The following year, during the #FeesMustFall student protests, she was appointed the Chancellor of the Tshwane University of Technology, a primarily ceremonial position; she remained Chancellor as of November 2021.

=== Health MEC: 2017–2019 ===
In February 2017, Ramokgopa was returned to her earlier position as Gauteng MEC for Health, this time by Premier David Makhura. She succeeded Qedani Mahlangu, who had resigned shortly after the Life Esidimeni scandal broke.' Upon taking office, Ramokgopa promised of the tragedy that her department would "reflect on this experience, as difficult as it is, and find ways to restore the confidence of our people in our health system". In the May 2019 general election she was not re-elected to a seat in the Gauteng provincial legislature and she vacated her seat on the Executive Council.

== Career in the ANC ==

=== Provincial Executive Committee: 2010–2018 ===
In May 2010, while still Tshwane Mayor, Ramokgopa was elected Deputy Provincial Chairperson of the ANC in Gauteng, deputising Paul Mashatile. She beat Bafana Sibisi to be elected to the position, receiving 513 votes against Sibisi's 364, and was viewed as having run on an informal slate aligned to Mashatile. At the party's next provincial elective conference in October 2014, she was elected ANC Deputy Provincial Secretary, serving under Hope Papo, and completed a four-year term in that office before she was succeeded by Nomantu Nkomo-Ralehoko in 2018.

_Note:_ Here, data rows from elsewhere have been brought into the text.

(* ===== verification/ProcMonInv.v ===== *)
(** * The tables of the process monitor stay exact

    The invariant of the monitor's tables ([ProcMon]) and that receiving messages,
    adjusting the number of processes, replacing dead ones and reloading keep it. *)

From Stdlib Require Import ZArith Lia.
From stdpp Require Import base list option gmap sorting.
From S2P Require Import Prelude RawCache ProcMon.

(** ** One group *)

(** The processes of a group. *)
Definition members (g : TProcGroupObj) : list TProcObj := concat (bucket_ g).

Record grp_ok (i : Z) (g : TProcGroupObj) : Prop := {
  go_len : length (bucket_ g) = Z.to_nat BUCKET_SIZE;
  go_in : forall j l o, bucket_ g !! j = Some l -> o ∈ l ->
    0 <= pid_of o /\ Z.to_nat (pid_of o mod BUCKET_SIZE) = j /\ pi_groupid (procinfo_ o) = i;
  go_pids : NoDup (map pid_of (members g));
  go_addrs : NoDup (map o_addr (members g));
  go_count : curprocnum_ g = Z.of_nat (length (members g));
  go_id : groupid_ (groupinfo_ g) = i;
  go_bounds : 0 <= minprocnum_ (groupinfo_ g) /\ 0 <= maxprocnum_ (groupinfo_ g)
}.

Lemma bucket_of_pid pid : 0 <= pid -> bucket_of pid = Some (Z.to_nat (pid mod BUCKET_SIZE)).
Proof.
  intros H. unfold bucket_of, BUCKET_SIZE. rewrite Z.rem_mod_nonneg by lia.
  pose proof (Z.mod_pos_bound pid 10 ltac:(lia)). by rewrite (proj2 (Z.ltb_ge _ _)) by lia.
Qed.

Lemma grp_bucket_ok i g pid : grp_ok i g -> 0 <= pid ->
  exists l, grp_bucket g pid = Done (Z.to_nat (pid mod BUCKET_SIZE), l) /\ bucket_ g !! Z.to_nat (pid mod BUCKET_SIZE) = Some l.
Proof.
  intros Hg Hp. unfold grp_bucket. rewrite bucket_of_pid by done. cbn [oget obind].
  destruct (lookup_lt_is_Some_2 (bucket_ g) (Z.to_nat (pid mod BUCKET_SIZE))) as [l Hl].
  { rewrite (go_len _ _ Hg). unfold BUCKET_SIZE. pose proof (Z.mod_pos_bound pid 10 ltac:(lia)). lia. }
  exists l. by rewrite Hl.
Qed.

(** A bucket is a part of the members. *)
Lemma members_split g j l : bucket_ g !! j = Some l ->
  exists a b, members g = a ++ l ++ b /\ forall l', concat (<[j := l']> (bucket_ g)) = a ++ l' ++ b.
Proof.
  intros Hl. exists (concat (take j (bucket_ g))), (concat (drop (S j) (bucket_ g))). split.
  - unfold members. rewrite <- (take_drop_middle _ _ _ Hl) at 1. by rewrite concat_app.
  - intros l'. rewrite insert_take_drop by (by eapply lookup_lt_Some). by rewrite concat_app.
Qed.

Lemma elem_members g o : o ∈ members g <-> exists j l, bucket_ g !! j = Some l /\ o ∈ l.
Proof.
  unfold members. rewrite list_elem_of_In, in_concat. setoid_rewrite <- list_elem_of_In. split.
  - intros (l & [j Hj]%list_elem_of_lookup & Ho). eauto.
  - intros (j & l & Hj & Ho). exists l. split; [by eapply list_elem_of_lookup_2|done].
Qed.

Lemma members_facts i g o : grp_ok i g -> o ∈ members g -> 0 <= pid_of o /\ pi_groupid (procinfo_ o) = i /\
  exists l, bucket_ g !! Z.to_nat (pid_of o mod BUCKET_SIZE) = Some l /\ o ∈ l.
Proof.
  intros Hg (j & l & Hj & Ho)%elem_members. destruct (go_in _ _ Hg j l o Hj Ho) as (H1 & H2 & H3).
  split; [done|]. split; [done|]. exists l. by rewrite H2.
Qed.
Lemma insert_desc_head (x : D) (l : list D) :
  Forall (desc x) l -> insert_desc key x l = x :: l.
Proof.
  intros H. destruct l as [|y l]; simpl; [reflexivity|].
  inversion H as [|? ? Hy _]; subst. unfold desc in Hy.
  replace (key x <? key y) with false
    by (symmetry; apply Z.ltb_ge; exact Hy).
  reflexivity.
Qed.

Lemma insert_desc_In (x y : D) (l : list D) :
  In y (insert_desc key x l) <-> y = x \/ In y l.
Proof.
  induction l as [|z l IH]; simpl.
  - intuition.
  - destruct (key x <? key z); simpl; rewrite ?IH; intuition.
Qed.

Lemma insert_desc_sorted (x : D) (l : list D) :
  StronglySorted desc l -> StronglySorted desc (insert_desc key x l).
Proof.
  induction 1 as [|y l Hl IH Hy]; simpl.
  - repeat constructor.
  - destruct (key x <? key y) eqn:E.
    + apply Z.ltb_lt in E. constructor; [exact IH|].
      apply Forall_forall. intros z Hz.
      apply insert_desc_In in Hz. destruct Hz as [-> | Hz].
      * unfold desc. lia.
      * rewrite Forall_forall in Hy. auto.
    + apply Z.ltb_ge in E. constructor.
      * constructor; assumption.
      * constructor; [exact E|].
        apply Forall_forall. intros z Hz.
        rewrite Forall_forall in Hy. specialize (Hy z Hz).
        unfold desc in *. lia.
Qed.

Lemma sort_desc_sorted (l : list D) : StronglySorted desc (sort_desc key l).
Proof.
  induction l as [|x l IH]; simpl; [constructor|].
  apply insert_desc_sorted, IH.
Qed.

Lemma length_insert_desc (x : D) (l : list D) :
  List.length (insert_desc key x l) = S (List.length l).
Proof.
  induction l as [|y l IH]; simpl; [reflexivity|].
  destruct (key x <? key y); simpl; [rewrite IH|]; reflexivity.
Qed.

Lemma length_sort_desc (l : list D) :
  List.length (sort_desc key l) = List.length l.
Proof.
  induction l as [|x l IH]; simpl; [reflexivity|].
  rewrite length_insert_desc, IH. reflexivity.
Qed.

Lemma sorted_filter (f : D -> bool) (l : list D) :
  StronglySorted desc l -> StronglySorted desc (filter f l).
Proof.
  induction 1 as [|y l Hl IH Hy]; simpl; [constructor|].
  destruct (f y); [|exact IH].
  constructor; [exact IH|]. apply JsFacts.Forall_filter_, Hy.
Qed.

(** Selecting rows commutes with inserting a row into sorted rows. *)
Lemma filter_insert_desc (f : D -> bool) (x : D) (l : list D) :
  StronglySorted desc l ->
  filter f (insert_desc key x l) =
  if f x then insert_desc key x (filter f l) else filter f l.
Proof.
  induction 1 as [|y l Hl IH Hy]; simpl.
  - destruct (f x); reflexivity.
  - destruct (key x <? key y) eqn:E; simpl.
    + rewrite IH. destruct (f y), (f x); simpl; rewrite ?E; reflexivity.
    + apply Z.ltb_ge in E. destruct (f x) eqn:Fx; [|reflexivity].
      symmetry. apply insert_desc_head.
      assert (Hall : Forall (desc x) (y :: l)).
      { constructor; [exact E|].
        apply Forall_forall. intros z Hz.
        rewrite Forall_forall in Hy. specialize (Hy z Hz).
        unfold desc in *. lia. }
      apply (JsFacts.Forall_filter_ _ f) in Hall. exact Hall.
Qed.

(** A [where] applied before ordering selects the same rows, in the
    same order, as a filter applied to the ordered rows. *)
Lemma filter_sort_desc (f : D -> bool) (l : list D) :
  filter f (sort_desc key l) = sort_desc key (filter f l).
Proof.
  induction l as [|x l IH]; simpl; [reflexivity|].
  rewrite filter_insert_desc by apply sort_desc_sorted.
  rewrite IH. destruct (f x); reflexivity.
Qed.

End Sorting.

End QueryFacts.

(* ================================================================== *)
(** * Facts about the store and the adapter *)
(* ================================================================== *)

Module StoreFacts.

Import Adapter.

(** The store-side membership test on the stored status. *)
Definition stored_contacted (d : LeadDoc) : bool :=
  satisfies lead_field (where_in "status" contacted_values) d.

Definition created_key (d : LeadDoc) : Z := sort_key lead_field "created_at" d.

(** The counts of the whole collection. *)
Definition collection_stats (docs : list LeadDoc) : LeadsStats :=
  let n := Z.of_nat (List.length docs) in
  let c := Z.of_nat (List.length (filter stored_contacted docs)) in
  mkStats n (n - c) c.

(** The query [getAll] sends. *)
Definition getAll_query (st : StatusFilter) (lim : Z) : list Constraint :=
  (constraints_before_limit st ++ [limit_to (fetchLimit st lim)])%list.

(** The rows that query selects. *)
Definition candidates (st : StatusFilter) (lim : Z) (docs : list LeadDoc)
  : list LeadDoc :=
  firstn (Z.to_nat (fetchLimit st lim))
    (sort_desc created_key
       (if StatusFilter_eqb st status_contacted
        then filter stored_contacted docs else docs)).

Lemma created_key_eq (d : LeadDoc) : created_key d = d_created_at (doc_data d).
Proof. reflexivity. Qed.

Lemma filter_const_true {A : Type} (l : list A) : filter (fun _ => true) l = l.
Proof. induction l as [|x l IH]; simpl; [|rewrite IH]; reflexivity. Qed.

Lemma runQuery_getAll (st : StatusFilter) (lim : Z) (docs : list LeadDoc) :
  runQuery lead_field (getAll_query st lim) docs = candidates st lim docs.
Proof.
  unfold runQuery, getAll_query, candidates, constraints_before_limit.
  destruct st; simpl StatusFilter_eqb; cbv iota; simpl app;
    simpl take_limit; simpl order_by; f_equal; f_equal.
  - rewrite <- (filter_const_true docs) at 2. apply filter_ext. reflexivity.
  - rewrite <- (filter_const_true docs) at 2. apply filter_ext. reflexivity.
  - apply filter_ext. intros d. unfold matches, stored_contacted. simpl.
    rewrite !Bool.andb_true_r. reflexivity.
Qed.

Lemma count_all (docs : list LeadDoc) :
  countQuery lead_field [] docs = Z.of_nat (List.length docs).
Proof.
  unfold countQuery, runQuery. simpl.
  rewrite (filter_ext _ (fun _ => true)) by reflexivity.
  rewrite filter_const_true. reflexivity.
Qed.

=== Secretary-General's office: 2022 ===
At the ANC's 54th National Conference in December 2017, Ramokgopa was elected to the party's National Executive Committee (NEC). She was later co-opted onto the NEC's National Working Committee. In 2022 she assumed additional duties at the ANC's headquarters at Luthuli House: as ANC Secretary-General Ace Magashule was suspended and Deputy Secretary-General Jessie Duarte was ill, she was recruited as a coordinator in the Secretary-General's office to assist acting Secretary-General Paul Mashatile (who was simultaneously fulfilling his main role as Treasurer-General). Ramokgopa was generally described as a political ally of incumbent national President and ANC President Cyril Ramaphosa.

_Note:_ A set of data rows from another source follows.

Lemma prime_survivor t :
  implicant num_inputs minterms t →
  (∀ c, implicant num_inputs minterms c → covers c t = true → c = t) →
  survivor num_inputs minterms (dashes t) t.
Proof.
  intros [Hw Hm] Hmax.
  destruct (generation_exists num_inputs minterms (dashes t)) as [g Hgen].
  pose proof (generation_grouped _ _ _ _ Hgen) as Hgr.
  exists g, (count_ones t). split; [assumption|]. split.
  - apply (generation_cubes _ _ _ _ _ _ Hpure Hgen). unfold cube. auto.
  - intros (a & b & Hin & [c Hc] & Hor)%elem_of_absorbed.
    destruct (merge_pass_spec _ _ Hgr) as (ng & Hp & _).
    assert (c ∈ bucket ng (count_ones c)) as Hcn.
    { apply (elem_of_bucket_next _ _ _ _ _ _ Hgr Hp). split; [reflexivity|].
      apply elem_of_outs. eauto. }
    apply (generation_cubes _ _ _ _ _ _ Hpure (generation_next _ _ _ _ _ _ Hgen Hp))
      in Hcn as (_ & Hwc & Hdc & Hmc).
    apply elem_of_candidates in Hin as (i & _ & Ha & Hb).
    assert (one_diff a b c) as Hod.
    { apply combine_terms_one_diff; [|assumption].
      apply (well_formed_same_length num_inputs);
        [apply (proj2 Hgr _ _ Ha)|apply (proj2 Hgr _ _ Hb)]. }
    destruct (one_diff_covers _ _ _ Hod) as [Hca Hcb].
    assert (c = t) as Heq.
    { apply Hmax; [split; assumption|]. destruct Hor as [->| ->]; assumption. }
    subst c. lia.
Qed.

End prime_implicants.

(** X7: when no input term has a don't-care, the output stands for the same
    Boolean function as the input: a 0/1 string of length [num_inputs] is
    covered by some output term exactly when it is one of the input terms. *)
Theorem same_function (num_inputs : Z) (minterms : list string) :
  (∀ t, t ∈ minterms → dashes t = 0) →
  ∃ passes result,
    quine_mccluskey num_inputs minterms = Done passes result ∧
    ∀ m, is_bits m = true → Z.of_nat (String.length m) = num_inputs →
         (m ∈ minterms ↔ ∃ t, t ∈ result ∧ covers t m = true).
Proof.
  intros Hpure.
  destruct (quine_mccluskey_done num_inputs minterms) as (passes & result & Hrun & _).
  exists passes, result. split; [assumption|].
  intros m Hbits Hlen. split.
  - intros Hin. destruct (group_minterms_spec num_inputs minterms) as (g & Hg & _).
    assert (m ∈ bucket g (count_ones m)) as Hm.
    { apply (elem_of_bucket_initial _ _ _ _ _ _ Hg). split; [reflexivity|].
      split; [|assumption]. apply well_formed_iff. split; [assumption|].
      apply is_bits_symbols, Hbits. }
    destruct (covered_by_survivor num_inputs minterms (Z.to_nat num_inputs) 0 g _ m
                (generation_first _ _ _ _ Hg) Hm) as (j & t & Hs & Hcov); [lia|].
    exists t. split; [|assumption].
    apply (quine_mccluskey_result _ _ _ _ _ Hrun). eauto.
  - intros (t & Ht & Hcov).
    apply (quine_mccluskey_result _ _ _ _ _ Hrun) in Ht as [j Hs].
    destruct (survivor_prime _ _ Hpure _ _ Hs) as [[_ Hm] _]. auto.
Qed.
(** [_ssl_random] on at most 256 bytes: it returns 0, uses two values of
    [rand] per byte, stores nothing outside the first [output_len] bytes,
    and byte [j] is the low byte of the value of [rand] that was not
    shifted: the shifted value never reaches the output. *)
Theorem _ssl_random_fills_short_buffers
    (shifted_first : bool) (rands output : list Z) (output_len : Z) :
  0 <= output_len <= 256 ->
  output_len <= Z.of_nat (List.length output) ->
  2 * output_len <= Z.of_nat (List.length rands) ->
  exists output',
    _ssl_random shifted_first rands output output_len
    = Some (0, output', skipn (2 * Z.to_nat output_len) rands)
    /\ List.length output' = List.length output
    /\ forall j,
        nth j output' 0
        = if (Z.of_nat j <? output_len)
          then to_uint8 (unshifted shifted_first rands j)
          else nth j output 0.
Proof.
  intros Hn Hout Hr. unfold _ssl_random.
  rewrite to_uint32_small by lia.
  destruct (ssl_random_loop_fresh shifted_first (Z.to_nat output_len) 0 rands
              output ltac:(lia) ltac:(lia) ltac:(lia))
    as (out & Hrun & Hlen & Hnth).
  cbn [Z.of_nat] in Hrun. rewrite Hrun. exists out.
  split; [reflexivity|]. split; [exact Hlen|].
  intros j. rewrite Hnth. cbn [Nat.leb andb Nat.add]. rewrite Nat.sub_0_r.
  destruct (Z.ltb_spec (Z.of_nat j) output_len) as [H|H].
  - replace (Nat.ltb j (Z.to_nat output_len)) with true
      by (symmetry; apply Nat.ltb_lt; lia). reflexivity.
  - replace (Nat.ltb j (Z.to_nat output_len)) with false
      by (symmetry; apply Nat.ltb_ge; lia). reflexivity.
Qed.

=== ANC Treasurer-General: 2022– ===
Ahead of the ANC's 55th National Conference, Ramokgopa was viewed as a likely candidate for the position of ANC Secretary-General. In October 2022, she was listed as the preferred Treasurer-General on a slate of candidates endorsed and circulated by figures in the party's pro-Ramaphosa faction. During the nominations phase, however, local party branches were not sufficiently supportive of her campaign for her to appear on the provisional ballot.

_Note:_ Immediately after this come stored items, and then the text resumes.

(** Lines 207-249: the check of the response and the answer to the caller. *)
Definition check_response (CONFIG : config) (response : axios_response)
    (rawResponseBody : jsstring) (parsedData : jsvalue) : M reply :=
  let serverTimestamp := header "x-timestamp" (headers response) in
  let serverSignature := header "x-signature" (headers response) in
  tokenRequestId <- get_prop CannotReadProperty parsedData (js "TOKEN_REQID") ;;
  verdict <-
    (if truthy serverSignature && truthy serverTimestamp && truthy tokenRequestId then
       isValid <- verifyResponseSignature (SECRET_KEY CONFIG) serverSignature
                    serverTimestamp tokenRequestId (trim rawResponseBody) ;;
       if negb isValid then
         console_error [AVal (JStr (0x274C :: js " Response signature verification FAILED!"))] ;;;
         ts <- template serverTimestamp ;;
         reqid <- template tokenRequestId ;;
         ret (Some (mkReply 200
           [ (js "success", RVal (JBool false));
             (js "error", RVal (JStr (js "Response signature verification failed")));
             (js "signatureVerified", RVal (JBool false));
             (js "receivedSignature", RVal serverSignature);
             (js "expectedSignature",
                RVal (JStr (toUpperCase (generateSignature (SECRET_KEY CONFIG)
                                           (ts ++ reqid ++ trim rawResponseBody)))));
             (js "serverTimestamp", RVal serverTimestamp);
             (js "tokenRequestId", RVal tokenRequestId);
             (js "responseData", RVal parsedData) ]))
       else
         console_log [AVal (JStr (0x2705 :: js " Response signature verified successfully!"))] ;;;
         ret None
     else
       console_warn [AVal (JStr ([0x26A0; 0xFE0F] ++
                     js " Response missing signature headers - skipping verification"))] ;;;
       ret None) ;;
  match verdict with
  | Some failure => ret failure
  | None =>
      ret (mkReply 200
        [ (js "success", RVal (JBool true));
          (js "signatureVerified", RVal (JBool true));
          (js "token", RVal parsedData) ])
  end.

When the conference began in December 2022, Ramokgopa received two last-minute nominations from the floor of the conference. She declined a nomination to stand as Deputy Secretary-General, but accepted a nomination to stand as Treasurer-General. On 19 December, it was announced that she had won the election with 41.76% of the vote in a crowded race: she received 1,809 votes, compared with 1,652 to Pule Mabe, 590 to Bejani Chauke, and 281 to Mzwandile Masina.

== Personal life ==
She is married to Allen Lephoko, with whom she has three children.